(** *** Presentation of a float *)






(** *** The message template *)

Lemma parse_MESSAGE :
  parse_format InfoMessage.MESSAGE (InText "")
  = Ok [ Lit "Тип тренировки: "; Field "training_type" "";
         Lit "; Длительность: "; Field "duration" ".3f";
         Lit " ч.; Дистанция: "; Field "distance" ".3f";
         Lit " км; Ср. скорость: "; Field "speed" ".3f";
         Lit " км/ч; Потрачено ккал: "; Field "calories" ".3f";
         Lit "." ].
Proof. vm_compute. reflexivity. Qed.

Lemma get_message_eq (m : InfoMessage.t) :
  InfoMessage.get_message m
  = (s1 ← format_number (InfoMessage.duration m) 3;
     s2 ← format_number (InfoMessage.distance m) 3;
     s3 ← format_number (InfoMessage.speed m) 3;
     s4 ← format_number (InfoMessage.calories m) 3;
     Ok ("Тип тренировки: " ++ InfoMessage.training_type m
         ++ "; Длительность: " ++ s1
         ++ " ч.; Дистанция: " ++ s2
         ++ " км; Ср. скорость: " ++ s3
         ++ " км/ч; Потрачено ккал: " ++ s4
         ++ ".")).
Proof.
  unfold InfoMessage.get_message, format. rewrite parse_MESSAGE, bind_Ok.
  cbn [render].
  change (getitem (InfoMessage.asdict m) "training_type")
    with (Ok (VStr (InfoMessage.training_type m))).
  change (getitem (InfoMessage.asdict m) "duration")
    with (Ok (VNum (InfoMessage.duration m))).
  change (getitem (InfoMessage.asdict m) "distance")
    with (Ok (VNum (InfoMessage.distance m))).
  change (getitem (InfoMessage.asdict m) "speed")
    with (Ok (VNum (InfoMessage.speed m))).
  change (getitem (InfoMessage.asdict m) "calories")
    with (Ok (VNum (InfoMessage.calories m))).
  rewrite !bind_Ok.
  change (format_value (VStr (InfoMessage.training_type m)) "")
    with (@Ok string (InfoMessage.training_type m)).
  change (format_value (VNum ?x) ".3f") with (format_number x 3).
  rewrite bind_Ok.
  destruct (format_number (InfoMessage.duration m) 3) as [s1 | e];
    [| reflexivity]. rewrite !bind_Ok.
  destruct (format_number (InfoMessage.distance m) 3) as [s2 | e];
    [| reflexivity]. rewrite !bind_Ok.
  destruct (format_number (InfoMessage.speed m) 3) as [s3 | e];
    [| reflexivity]. rewrite !bind_Ok.
  destruct (format_number (InfoMessage.calories m) 3) as [s4 | e];
    reflexivity.
Qed.

Lemma get_message_floats (m : InfoMessage.t) (f1 f2 f3 f4 : float) :
  to_float (InfoMessage.duration m) = Ok f1 ->
  to_float (InfoMessage.distance m) = Ok f2 ->
  to_float (InfoMessage.speed m) = Ok f3 ->
  to_float (InfoMessage.calories m) = Ok f4 ->
  InfoMessage.get_message m
  = Ok ("Тип тренировки: " ++ InfoMessage.training_type m
        ++ "; Длительность: " ++ format_float f1 3
        ++ " ч.; Дистанция: " ++ format_float f2 3
        ++ " км; Ср. скорость: " ++ format_float f3 3
        ++ " км/ч; Потрачено ккал: " ++ format_float f4 3
        ++ ".").
Proof.
  intros H1 H2 H3 H4. rewrite get_message_eq. unfold format_number.
  rewrite H1, H2, H3, H4. reflexivity.
Qed.

(** ** The dispatcher *)

Lemma TRAINING_TYPES_unknown (tt : string) :
  ~ In tt registry_tags -> TRAINING_TYPES !! tt = None.
Proof.
  intro H. unfold TRAINING_TYPES.
  rewrite !lookup_insert_ne, lookup_singleton_ne; [reflexivity | ..];
    intro E; apply H; subst tt; simpl; auto.
Qed.

Lemma TRAINING_TYPES_known (tt : string) :
  In tt registry_tags ->
  tt = "RUN" /\ TRAINING_TYPES !! tt = Some Running_class
  \/ tt = "WLK" /\ TRAINING_TYPES !! tt = Some SportsWalking_class
  \/ tt = "SWM" /\ TRAINING_TYPES !! tt = Some Swimming_class.
Proof.
  intros [<- | [<- | [<- | []]]]; auto.
Qed.

Lemma TRAINING_TYPES_cases (tt : string) (c : class) :
  TRAINING_TYPES !! tt = Some c ->
  tt = "RUN" /\ c = Running_class
  \/ tt = "WLK" /\ c = SportsWalking_class
  \/ tt = "SWM" /\ c = Swimming_class.
Proof.
  unfold TRAINING_TYPES. intro H.
  apply lookup_insert_Some in H as [[<- <-] | [_ H]]; [auto |].
  apply lookup_insert_Some in H as [[<- <-] | [_ H]]; [auto |].
  apply lookup_singleton_Some in H as [<- <-]. auto.
Qed.

Lemma new_not_KeyError (c : class) (args : list number) (msg : string) :
  new c args <> Raise (KeyError msg).
Proof.
  destruct c; repeat (destruct args as [| ? args]; try discriminate).
Qed.

Lemma read_package_known (tt : string) (data : list number) (c : class) :
  TRAINING_TYPES !! tt = Some c -> read_package tt data = new c data.
Proof.
  intro H. unfold read_package, contains, getitem. rewrite H. reflexivity.
Qed.

Lemma read_package_Ok_inv (tt : string) (data : list number) (t : Training) :
  read_package tt data = Ok t ->
  exists c : class, TRAINING_TYPES !! tt = Some c /\ new c data = Ok t.
Proof.
  unfold read_package, contains, getitem.
  destruct (TRAINING_TYPES !! tt) as [c |]; [| discriminate].
  cbn [negb]. rewrite bind_Ok. eauto.
Qed.

Lemma new_type_of (c : class) (args : list number) (t : Training) :
  new c args = Ok t -> type_of t = c.
Proof.
  destruct c; repeat (destruct args as [| ? args]; try discriminate);
    intro H; injection H as <-; reflexivity.
Qed.

Lemma new_arity (c : class) (data : list number) :
  (length data = arity c ->
     exists t : Training,
       new c data = Ok t /\ type_of t = c /\ readings t = data)
  /\ (length data <> arity c -> new c data = Raise TypeError).
Proof.
  split.
  - intro Hlen.
    destruct c; cbn [arity] in Hlen;
      repeat (destruct data as [| ? data]; try discriminate Hlen);
      eexists; repeat split; reflexivity.
  - intro Hlen.
    destruct c; cbn [arity] in Hlen;
      repeat (destruct data as [| ? data];
              try reflexivity; try (contradiction Hlen; reflexivity)).
Qed.

Lemma new_outcome (c : class) (data : list number) :
  (exists t : Training, new c data = Ok t) \/ new c data = Raise TypeError.
Proof.
  destruct (Nat.eq_dec (length data) (arity c)) as [H | H].
  - left. destruct (proj1 (new_arity c data) H) as (t & Ht & _). eauto.
  - right. apply (proj2 (new_arity c data) H).
Qed.

Lemma registered_not_base (tt : string) (data : list number) (t : Training) :
  read_package tt data = Ok t -> type_of t <> Training_class.
Proof.
  intro H. apply read_package_Ok_inv in H as (c & Hc & Hn).
  apply new_type_of in Hn. rewrite Hn.
  destruct (TRAINING_TYPES_cases tt c Hc) as [[_ ->] | [[_ ->] | [_ ->]]];
    discriminate.
Qed.

(** C1. An unknown tag raises the [KeyError] that carries the tag, and no
    [Training] instance is returned; a tag of the registry never raises a
    [KeyError]. *)
Theorem read_package_unknown_type (tt : string) (data : list number) :
  (~ In tt registry_tags ->
     read_package tt data = Raise (KeyError ("Unknown training type: " ++ tt))
     /\ forall t : Training, read_package tt data <> Ok t)
  /\ (In tt registry_tags ->
        forall msg : string, read_package tt data <> Raise (KeyError msg)).
Proof.
  split.
  - intro H. unfold read_package, contains.
    rewrite (TRAINING_TYPES_unknown tt H). cbn [negb].
    split; [reflexivity | discriminate].
  - intros H msg.
    destruct (TRAINING_TYPES_known tt H) as [[_ E] | [[_ E] | [_ E]]];
      rewrite (read_package_known tt data _ E); apply new_not_KeyError.
Qed.

Lemma read_package_unknown_type_witness :
  (read_package "XYZ" [100 : number; 1 : number; 70 : number]
   = Raise (KeyError ("Unknown training type: " ++ "XYZ"))
   /\ forall t : Training,
        read_package "XYZ" [100 : number; 1 : number; 70 : number] <> Ok t)
  /\ forall msg : string,
       read_package "RUN" [15000 : number; 1 : number; 75 : number]
       <> Raise (KeyError msg).
Proof.
  split.
  - apply (read_package_unknown_type "XYZ").
    simpl. intros [H | [H | [H | []]]]; discriminate H.
  - apply (read_package_unknown_type "RUN").
    simpl. auto.
Defined.

(** ** The formula sets *)

Lemma LEN_STEP_eq (c : class) : LEN_STEP c = PyFloat (step_length c).
Proof. destruct c; reflexivity. Qed.

Lemma METER_PER_SECOND_COEFFICIENT_eq :
  METER_PER_SECOND_COEFFICIENT_expression = Ok (PyFloat 0.278)
  /\ METER_PER_SECOND_COEFFICIENT = PyFloat 0.278.
Proof. split; vm_compute; reflexivity. Qed.

Lemma get_distance_eq (self : Training) :
  get_distance self
  = (fa ← to_float (action self);
     Ok (PyFloat (fa * step_length (type_of self) / 1000))).
Proof.
  unfold get_distance. rewrite LEN_STEP_eq, mul_float_r.
  destruct (to_float (action self)) as [fa | e]; [| reflexivity].
  rewrite !bind_Ok. apply div_1000.
Qed.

*Assignment:* Please give an exact copy of the lines above, beginning with the line containing "rewrite (TRAINING_TYPES_unknown tt" and running through the line containing "Proof. split; vm_compute; reflexivity. Qed.", and of no other lines.

*Written answer:*
    rewrite (TRAINING_TYPES_unknown tt H). cbn [negb].
    split; [reflexivity | discriminate].
  - intros H msg.
    destruct (TRAINING_TYPES_known tt H) as [[_ E] | [[_ E] | [_ E]]];
      rewrite (read_package_known tt data _ E); apply new_not_KeyError.
Qed.

Lemma read_package_unknown_type_witness :
  (read_package "XYZ" [100 : number; 1 : number; 70 : number]
   = Raise (KeyError ("Unknown training type: " ++ "XYZ"))
   /\ forall t : Training,
        read_package "XYZ" [100 : number; 1 : number; 70 : number] <> Ok t)
  /\ forall msg : string,
       read_package "RUN" [15000 : number; 1 : number; 75 : number]
       <> Raise (KeyError msg).
Proof.
  split.
  - apply (read_package_unknown_type "XYZ").
    simpl. intros [H | [H | [H | []]]]; discriminate H.
  - apply (read_package_unknown_type "RUN").
    simpl. auto.
Defined.

(** ** The formula sets *)

Lemma LEN_STEP_eq (c : class) : LEN_STEP c = PyFloat (step_length c).
Proof. destruct c; reflexivity. Qed.

Lemma METER_PER_SECOND_COEFFICIENT_eq :
  METER_PER_SECOND_COEFFICIENT_expression = Ok (PyFloat 0.278)
  /\ METER_PER_SECOND_COEFFICIENT = PyFloat 0.278.
Proof. split; vm_compute; reflexivity. Qed.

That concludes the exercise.